*MATERIAL PROVIDED*
Lemma holds_app c r1 r2 : holds c (r1 ++ r2) → holds c r1.
Proof.
  intros Hh t. destruct (Hh t) as [H1 H2]. rewrite times_app in H1, H2. split; [lia|]. intros. apply H2. lia.
Qed.

Lemma good_frame c r ds c' r' ds' rf :
  holds c (r ++ rf) → good c r ds c' r' ds' → good c (r ++ rf) ds c' (r' ++ rf) ds'.
Proof.
  intros Hh [Hi Hl Hr Hd]. constructor; [done|done| |done].
  intros t. rewrite !times_app. destruct (Hr t) as [Hle|(Hn & Hg & Hle)]; [left; lia|]. right. split_and!; [done|done|].
  destruct (Hh t) as [_ H2]. rewrite times_app in H2. destruct (decide (0 < times t rf)%nat); [|lia].
  destruct Hn. apply H2. lia.
Qed.

(** Rights may be given up. *)
Lemma wp_drop {A} (p : Prog A) c0 r1 r2 ds Q :
  (∀ t, times t r1 ≤ times t r2)%nat → wp p c0 r1 ds Q → wp p c0 r2 ds Q.
Proof.
  intros Hle. assert (∀ c, holds c r2 → holds c r1) as Hh.
  { intros c Hh t. destruct (Hh t) as [H1 H2]. specialize (Hle t). split; [lia|]. intros. apply H2. lia. }
  assert (∀ c c' r' ds', good c r1 ds c' r' ds' → good c r2 ds c' r' ds') as Hg.
  { intros c c' r' ds' [Hi Hl Hr Hd]. constructor; [done|done| |done]. intros t. specialize (Hle t).
    destruct (Hr t); [left; lia|by right]. }
  destruct p as [a| |B f k|h k]; cbn [wp]; try done.
  - intros Hp c Hl Hi Hh2. specialize (Hp c Hl Hi (Hh c Hh2)). destruct (f c) as [c' b].
    destruct Hp as (r' & ds' & ? & ?). eauto.
  - intros Hp c Hl Hi Hh2. destruct (Hp c Hl Hi (Hh c Hh2)) as (r' & ds' & ? & ?). eauto.
Qed.

Lemma wp_weaken {A} (p : Prog A) c0 r ds (Q Q' : A → Client → list Duty → Prop) :
  (∀ a c ds, Q a c ds → Q' a c ds) → wp p c0 r ds Q → wp p c0 r ds Q'.
Proof.
  intros HQ. revert c0 r ds. induction p as [a| |B f k IH|h k IH]; intros c0 r ds; cbn [wp]; [auto|done|..].
  - intros Hp c Hl Hi Hh. specialize (Hp c Hl Hi Hh). destruct (f c). destruct Hp as (r' & ds' & Hg & Hk). eauto.
  - intros Hp c Hl Hi Hh. destruct (Hp c Hl Hi Hh) as (r' & ds' & Hg & Hk). eauto 10.
Qed.

Lemma wp_later {A} (p : Prog A) c0 c1 r ds Q :
  (∀ a c c' ds, later c c' → Q a c ds → Q a c' ds) → later c0 c1 → wp p c0 r ds Q → wp p c1 r ds Q.
Proof.
  intros HQ Hl. destruct p as [a| |B f k|h k]; cbn [wp]; try done.
  - by apply HQ.
  - intros Hp c Hl'. apply Hp. by etrans.
  - intros Hp c Hl'. apply Hp. by etrans.
Qed.

(** Running [p] and then [f], which has rights of its own. *)
Lemma wp_then {A B} (p : Prog A) (f : A → Prog B) c0 r ds rf R Q :
  wp p c0 r ds (λ a c ds', ds' = [] ∧ R a c) →
  (∀ a c, later c0 c → R a c → wp (f a) c rf [] Q) →
  wp (thenProg p f) c0 (r ++ rf) ds Q.
Proof.
  intros Hp Hf. revert c0 r ds Hp Hf. induction p as [a| |C g k IH|h k IH]; intros c0 r ds Hp Hf; cbn [wp thenProg] in *.
  - destruct Hp as [-> HR]. apply (wp_drop _ _ rf); [|by apply Hf]. intros t. rewrite times_app. lia.
  - done.
  - intros c Hl Hi Hh. specialize (Hp c Hl Hi (holds_app _ _ _ Hh)). destruct (g c) as [c' b].
    destruct Hp as (r' & ds' & Hg & Hk). exists (r' ++ rf), ds'. split; [by apply good_frame|].
    apply IH; [done|]. intros a c1 Hl1 HR. apply Hf; [|done]. etrans; [exact Hl|]. etrans; [apply Hg|done].
  - intros c Hl Hi Hh. destruct (Hp c Hl Hi (holds_app _ _ _ Hh)) as (r' & ds' & Hg & Hk).
    exists (r' ++ rf), ds'. split; [by apply good_frame|]. intros x.
    apply IH; [done|]. intros a c1 Hl1 HR. apply Hf; [|done]. etrans; [exact Hl|]. etrans; [apply Hg|done].
Qed.

(** ** Basic rules *)

(** [p] does what it owes and uses at most [r]. *)
Definition closes {A} (p : Prog A) (c0 : Client) (r : list Token) (ds : list Duty) : Prop :=
  wp p c0 r ds (λ _ _ ds', ds' = []).

Lemma closes_drop {A} (p : Prog A) c0 r1 r2 ds : (∀ t, times t r1 ≤ times t r2)%nat → closes p c0 r1 ds → closes p c0 r2 ds.
Proof. apply wp_drop. Qed.

Lemma closes_any {A} (p : Prog A) c0 r ds : closes p c0 [] ds → closes p c0 r ds.
Proof. apply closes_drop. intros t. rewrite times_nil. lia. Qed.

Lemma closes_later {A} (p : Prog A) c0 c1 r ds : later c0 c1 → closes p c0 r ds → closes p c1 r ds.
Proof. apply wp_later. done. Qed.

Lemma closes_then {A B} (p : Prog A) (f : A → Prog B) c0 r ds rf :
  closes p c0 r ds → (∀ a c, later c0 c → closes (f a) c rf []) → closes (thenProg p f) c0 (r ++ rf) ds.
Proof.
  intros Hp Hf. apply (wp_then _ _ _ _ _ _ (λ _ _, True)); [|by intros a c Hl _; apply Hf].
  revert Hp. by apply wp_weaken.
Qed.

*WHAT YOU NEED TO DO*
Everything from the line with "destruct (Hh t) as [_" through the line with "assert (∀ c c'" in the listing above must be retyped exactly, with nothing added.

*ANSWER TO THIS TASK*
  destruct (Hh t) as [_ H2]. rewrite times_app in H2. destruct (decide (0 < times t rf)%nat); [|lia].
  destruct Hn. apply H2. lia.
Qed.

(** Rights may be given up. *)
Lemma wp_drop {A} (p : Prog A) c0 r1 r2 ds Q :
  (∀ t, times t r1 ≤ times t r2)%nat → wp p c0 r1 ds Q → wp p c0 r2 ds Q.
Proof.
  intros Hle. assert (∀ c, holds c r2 → holds c r1) as Hh.
  { intros c Hh t. destruct (Hh t) as [H1 H2]. specialize (Hle t). split; [lia|]. intros. apply H2. lia. }
  assert (∀ c c' r' ds', good c r1 ds c' r' ds' → good c r2 ds c' r' ds') as Hg.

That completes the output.